Cystotheca indica

Scientific classification
- Kingdom: Fungi
- Division: Ascomycota
- Class: Leotiomycetes
- Order: Helotiales
- Family: Erysiphaceae
- Genus: Cystotheca
- Species: C. indica
- Binomial name: Cystotheca indica M.S. Patil & Maham., 1999

= Cystotheca indica =

- Genus: Cystotheca
- Species: indica
- Authority: M.S. Patil & Maham., 1999

Species of fungus

Cystotheca indica is a species of powdery mildew in the family Erysiphaceae. It is found in Asia on plants in the genus Calophyllum.

== Description ==
Many Cystotheca species form dense, white or brown, distorting patches on the leaves of their hosts.

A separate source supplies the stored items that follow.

(** A showdown between two contenders or more that has returned: the pot
    is gone, and all of it but the remainder of the split is in the
    stacks. *)
Lemma showdown_Ok (g g' : Game) :
  showdown g = Ok g' ->
  (2 <= count_where in_hand (players g))%nat ->
  pot g' = 0 /\
  (exists m : nat,
     (1 <= m <= length (players g))%nat /\
     sum_chips (players g')
     = sum_chips (players g) + pot g - pot g mod Z.of_nat m) /\
  name <$> players g' = name <$> players g /\
  stage g' = stage g /\ dealer_pos g' = dealer_pos g.
Proof.
  intros H Hcount. unfold showdown in H.
  destruct (emit_game_state g true) as [[]|]; [|discriminate].
  cbn [mbind result_bind] in H.
  pose proof (seats_from_length in_hand (players g) 0) as Hl.
  fold (seats_where in_hand (players g)) in Hl. rewrite Hl in H.
  destruct (Nat.ltb_spec (count_where in_hand (players g)) 2); [lia|].
  unfold showdown_winners in H.
  destruct (for_each showdown_step (g, [], -1) (seats_where in_hand (players g)))
    as [[[g1 winners] best]|] eqn:Hloop; [|discriminate].
  cbn [mbind result_bind] in H.
  destruct (showdown_loop_Ok g _ g g1 [] [] winners (-1) best Hloop
              (same_stakes_refl g) ltac:(reflexivity))
    as (Hsame & Hsub & Hst & Hd).
  simpl in Hsub.
  unfold py_floordiv in H.
  destruct (Z.eqb_spec (Z.of_nat (length winners)) 0) as [|Hm]; [discriminate|].
  cbn [mbind result_bind] in H. cbv zeta in H.
  destruct (emit_game_state _ false) as [[]|]; [|discriminate].
  cbn [mbind result_bind] in H. injection H as <-.
  destruct (pay_winners_table (pot g1 / Z.of_nat (length winners)) winners g1)
    as (Hn & Hs & Hdp).
  assert (Hps : forget_result <$> players g1 = forget_result <$> players g)
    by apply Hsame.
  assert (Hpot : pot g1 = pot g) by apply Hsame.
  split; [reflexivity|]. cbn [players stage dealer_pos set_pot]. split.
  - exists (length winners). split.
    + split; [lia|]. apply sublist_length in Hsub. rewrite Hl in Hsub.
      pose proof (count_where_le in_hand (players g)). lia.
    + rewrite sum_chips_pay.
      * rewrite <- (sum_chips_forget (players g1)), Hps, sum_chips_forget, Hpot.
        pose proof (Z.div_mod (pot g) (Z.of_nat (length winners)) Hm). lia.
      * intros w Hw.
        destruct (seats_where_spec in_hand (players g) w) as (p & Hp & _).
        { apply (elem_of_sublist _ _ _ Hw Hsub). }
        destruct (same_stakes_lookup g g1 w p Hsame Hp) as (p1 & Hp1 & _). eauto.
  - split; [|split; congruence].
    rewrite Hn, <- (names_forget (players g1)), Hps. apply names_forget.
Qed.

(** *** The start of the hand *)

Lemma reset_for_hand_table (ps : list Player) :
  name <$> (reset_for_hand <$> ps) = name <$> ps /\
  sum_chips (reset_for_hand <$> ps) = sum_chips ps /\
  sum_bets (reset_for_hand <$> ps) = 0 /\
  count_where in_hand (reset_for_hand <$> ps) = length ps /\
  Forall (fun p => can_act p = true) (reset_for_hand <$> ps).
Proof.
  unfold count_where.
  induction ps as [|p ps (IH1 & IH2 & IH3 & IH4 & IH5)]; csimpl.
  - repeat split. constructor.
  - rewrite IH1, IH2, IH3, IH4.
    repeat split; try lia. constructor; [reflexivity | exact IH5].
Qed.

Lemma give_table (top : list Card) (ps : list Player) : forall j,
  name <$> give top j ps = name <$> ps /\
  sum_chips (give top j ps) = sum_chips ps /\
  sum_bets (give top j ps) = sum_bets ps.
Proof.
  induction ps as [|p ps IH]; intros j; [repeat split|].
  simpl. destruct (in_hand p).
  - destruct (IH (S j)) as (IH1 & IH2 & IH3). csimpl. rewrite IH1, IH2, IH3. auto.
  - destruct (IH j) as (IH1 & IH2 & IH3). csimpl. rewrite IH1, IH2, IH3. auto.
Qed.

(** [play_hand] up to the first betting round, at a table of two funded
    players or more: everyone is dealt in, the blinds are out of the
    stacks and the pot is empty. *)
Lemma start_hand_spec (new_deck : list Card) (g : Game) :
  (2 <= length (players g))%nat ->
  exists g1,
    start_hand new_deck g = Ok g1 /\
    name <$> players g1 = name <$> players g /\
    sum_chips (players g1) + sum_bets (players g1) = sum_chips (players g) /\
    pot g1 = 0 /\
    count_where in_hand (players g1) = length (players g) /\
    dealer_pos g1
    = (dealer_pos g + 1) mod Z.of_nat (length (players g)).
Proof.
  intros Hlen. unfold start_hand. cbv zeta.
  cbn [players set_players set_current_bet set_pot set_community_cards set_deck
       dealer_pos].
  rewrite length_fmap.
  assert (Hps : players g <> [])
    by (destruct (players g); [simpl in Hlen; lia | discriminate]).
  rewrite py_mod_seat by exact Hps. cbn [mbind result_bind].
  destruct (reset_for_hand_table (players g)) as (R1 & R2 & R3 & R4 & R5).
  match goal with
  | |- context [post_blinds ?g0] =>
      set (t := g0);
      destruct (post_blinds_all_active t) as (p_sb & p_bb & Hpsb & Hpbb & Hne & Hpost)
  end.
  { unfold t; simpl. rewrite length_fmap. exact Hlen. }
  { exact R5. }
  rewrite Hpost. cbn [mbind result_bind]. eexists. split; [reflexivity|].
  rewrite deal_hole_cards_eq.
  cbn [players set_players set_deck set_current_player_index set_last_raise
       set_current_bet pot dealer_pos].
  match goal with
  | |- context [give ?top2 0 (give ?top1 0 ?ps)] =>
      destruct (give_table top2 (give top1 0 ps) 0) as (-> & -> & ->);
      destruct (give_table top1 ps 0) as (-> & -> & ->);
      rewrite !give_count
  end.
  change (players t) with (reset_for_hand <$> players g) in *.
  set (ps0 := reset_for_hand <$> players g) in *.
  set (sbk := Z.to_nat ((dealer_pos t + 1) mod Z.of_nat (length ps0))) in *.
  set (bbk := Z.to_nat ((dealer_pos t + 2) mod Z.of_nat (length ps0))) in *.
  assert (H1bb : <[sbk := post (small_blind t) p_sb]> ps0 !! bbk = Some p_bb).
  { rewrite list_lookup_insert_ne by exact Hne. exact Hpbb. }
  assert (Hin_sb : in_hand (post (small_blind t) p_sb) = in_hand p_sb) by reflexivity.
  split; [|split; [|split; [|split]]].
  - rewrite !list_fmap_insert. change (name (post (big_blind t) p_bb)) with (name p_bb).
    change (name (post (small_blind t) p_sb)) with (name p_sb).
    rewrite (list_insert_id (name <$> ps0) sbk)
      by (rewrite list_lookup_fmap, Hpsb; reflexivity).
    rewrite (list_insert_id (name <$> ps0) bbk)
      by (rewrite list_lookup_fmap, Hpbb; reflexivity).
    exact R1.
  - rewrite (sum_chips_insert _ _ _ _ H1bb), (sum_bets_insert _ _ _ _ H1bb).
    rewrite (sum_chips_insert _ _ _ _ Hpsb), (sum_bets_insert _ _ _ _ Hpsb).
    assert (Hb1 : bet p_sb = 0).
    { unfold ps0 in Hpsb. rewrite list_lookup_fmap in Hpsb.
      destruct (players g !! sbk); simpl in Hpsb; [|discriminate].
      injection Hpsb as <-. reflexivity. }
    assert (Hb2 : bet p_bb = 0).
    { unfold ps0 in Hpbb. rewrite list_lookup_fmap in Hpbb.
      destruct (players g !! bbk); simpl in Hpbb; [|discriminate].
      injection Hpbb as <-. reflexivity. }
    unfold post, set_bet, set_chips; cbn [chips bet]. lia.
  - reflexivity.
  - rewrite <- (alter_insert (post (big_blind t)) _ _ _ H1bb).
    rewrite <- (alter_insert (post (small_blind t)) _ _ _ Hpsb).
    rewrite !count_in_hand_alter by reflexivity. exact R4.
  - unfold t; simpl. reflexivity.
Qed.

Some species in this genus are also known to cause witch's-broom galls on their hosts. Cystotheca indica, like most Erysiphaceae, is highly host-specific and is only known to infect Calophyllum.

== Taxonomy ==
The fungus was formally described in 1999 by M.S. Patil &and Mahamulkar. The type material was originally published under the name Arachnomyces nitidus. The type specimen was collected in India, the country from which the specific epithet is derived. According to Bradshaw et al. (2023) C. indica is insufficiently known and doubtful.